Using the data below, copy every line that contains the word "Hload".
== Records
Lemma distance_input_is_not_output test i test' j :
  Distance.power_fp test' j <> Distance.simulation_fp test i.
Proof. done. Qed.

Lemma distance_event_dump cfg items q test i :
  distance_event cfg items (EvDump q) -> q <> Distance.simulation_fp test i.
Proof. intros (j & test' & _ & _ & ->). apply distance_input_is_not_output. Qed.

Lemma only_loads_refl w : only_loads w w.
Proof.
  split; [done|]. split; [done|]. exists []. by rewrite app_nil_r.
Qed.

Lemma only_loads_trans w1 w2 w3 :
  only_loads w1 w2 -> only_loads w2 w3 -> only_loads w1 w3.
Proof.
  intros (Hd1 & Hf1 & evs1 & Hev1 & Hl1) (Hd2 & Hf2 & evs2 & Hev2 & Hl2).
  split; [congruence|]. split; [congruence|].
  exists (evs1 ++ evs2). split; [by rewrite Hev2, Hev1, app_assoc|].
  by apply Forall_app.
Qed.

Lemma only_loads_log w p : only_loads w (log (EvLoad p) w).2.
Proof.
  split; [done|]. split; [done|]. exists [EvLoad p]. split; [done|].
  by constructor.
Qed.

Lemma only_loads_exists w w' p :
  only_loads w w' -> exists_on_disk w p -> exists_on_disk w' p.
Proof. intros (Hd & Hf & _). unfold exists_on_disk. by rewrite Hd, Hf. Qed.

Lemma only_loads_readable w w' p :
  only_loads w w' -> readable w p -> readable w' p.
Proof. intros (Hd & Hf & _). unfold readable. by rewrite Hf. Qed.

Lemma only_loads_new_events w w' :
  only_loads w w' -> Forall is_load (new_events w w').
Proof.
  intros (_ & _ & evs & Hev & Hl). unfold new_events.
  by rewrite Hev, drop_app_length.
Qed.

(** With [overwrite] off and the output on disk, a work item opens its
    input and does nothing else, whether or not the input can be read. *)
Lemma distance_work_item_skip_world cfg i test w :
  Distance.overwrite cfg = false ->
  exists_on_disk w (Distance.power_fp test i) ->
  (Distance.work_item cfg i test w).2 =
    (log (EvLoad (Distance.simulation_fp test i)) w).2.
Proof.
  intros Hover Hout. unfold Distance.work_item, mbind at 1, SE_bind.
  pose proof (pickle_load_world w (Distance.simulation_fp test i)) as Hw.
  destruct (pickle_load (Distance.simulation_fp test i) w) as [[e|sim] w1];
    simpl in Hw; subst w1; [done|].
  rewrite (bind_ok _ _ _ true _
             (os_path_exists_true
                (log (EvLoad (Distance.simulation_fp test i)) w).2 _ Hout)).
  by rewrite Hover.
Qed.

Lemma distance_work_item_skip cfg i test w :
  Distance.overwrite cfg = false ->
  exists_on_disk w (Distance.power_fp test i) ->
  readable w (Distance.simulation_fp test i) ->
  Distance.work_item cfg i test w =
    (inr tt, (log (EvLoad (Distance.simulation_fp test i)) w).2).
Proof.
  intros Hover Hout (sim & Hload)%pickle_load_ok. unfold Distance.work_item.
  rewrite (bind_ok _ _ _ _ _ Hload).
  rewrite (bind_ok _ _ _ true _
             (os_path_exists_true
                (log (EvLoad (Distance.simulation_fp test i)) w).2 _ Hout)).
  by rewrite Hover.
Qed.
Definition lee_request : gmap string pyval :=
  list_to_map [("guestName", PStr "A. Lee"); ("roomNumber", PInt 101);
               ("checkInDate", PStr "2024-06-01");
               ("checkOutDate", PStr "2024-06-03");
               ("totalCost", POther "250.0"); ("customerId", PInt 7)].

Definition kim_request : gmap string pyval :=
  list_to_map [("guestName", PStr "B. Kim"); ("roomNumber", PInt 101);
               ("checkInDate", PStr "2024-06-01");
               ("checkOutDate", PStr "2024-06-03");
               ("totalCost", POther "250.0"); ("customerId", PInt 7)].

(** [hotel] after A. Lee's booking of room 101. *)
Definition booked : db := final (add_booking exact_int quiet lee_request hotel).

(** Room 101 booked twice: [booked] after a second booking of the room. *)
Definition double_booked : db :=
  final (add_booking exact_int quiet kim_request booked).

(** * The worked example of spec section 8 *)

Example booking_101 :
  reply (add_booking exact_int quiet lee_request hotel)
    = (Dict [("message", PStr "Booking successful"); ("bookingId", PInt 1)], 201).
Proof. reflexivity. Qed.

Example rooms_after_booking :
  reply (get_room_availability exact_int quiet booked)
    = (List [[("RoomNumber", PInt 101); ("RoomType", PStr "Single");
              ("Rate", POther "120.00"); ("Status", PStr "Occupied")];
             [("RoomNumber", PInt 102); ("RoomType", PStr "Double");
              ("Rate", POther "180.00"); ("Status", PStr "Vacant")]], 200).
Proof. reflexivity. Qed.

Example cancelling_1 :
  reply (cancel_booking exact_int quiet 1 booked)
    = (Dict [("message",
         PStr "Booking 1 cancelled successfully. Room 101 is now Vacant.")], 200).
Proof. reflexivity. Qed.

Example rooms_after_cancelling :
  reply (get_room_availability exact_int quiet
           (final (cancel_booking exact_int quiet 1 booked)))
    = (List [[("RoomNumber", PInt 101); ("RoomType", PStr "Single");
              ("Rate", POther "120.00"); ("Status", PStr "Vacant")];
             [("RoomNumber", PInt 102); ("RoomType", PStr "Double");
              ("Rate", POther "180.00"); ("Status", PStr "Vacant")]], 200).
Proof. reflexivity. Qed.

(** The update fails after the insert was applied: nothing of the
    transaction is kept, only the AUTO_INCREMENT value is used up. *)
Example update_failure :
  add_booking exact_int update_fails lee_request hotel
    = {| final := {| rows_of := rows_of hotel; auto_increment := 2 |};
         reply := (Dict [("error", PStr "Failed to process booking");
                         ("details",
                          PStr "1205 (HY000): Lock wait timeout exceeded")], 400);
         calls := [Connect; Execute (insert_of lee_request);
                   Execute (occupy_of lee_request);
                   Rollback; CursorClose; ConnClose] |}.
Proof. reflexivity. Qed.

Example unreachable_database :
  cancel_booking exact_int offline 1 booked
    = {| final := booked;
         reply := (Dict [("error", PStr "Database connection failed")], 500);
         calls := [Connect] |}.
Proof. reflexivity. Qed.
====
* **Answer**:
  intros Hover Hout (sim & Hload)%pickle_load_ok. unfold Distance.work_item.
  rewrite (bind_ok _ _ _ _ _ Hload).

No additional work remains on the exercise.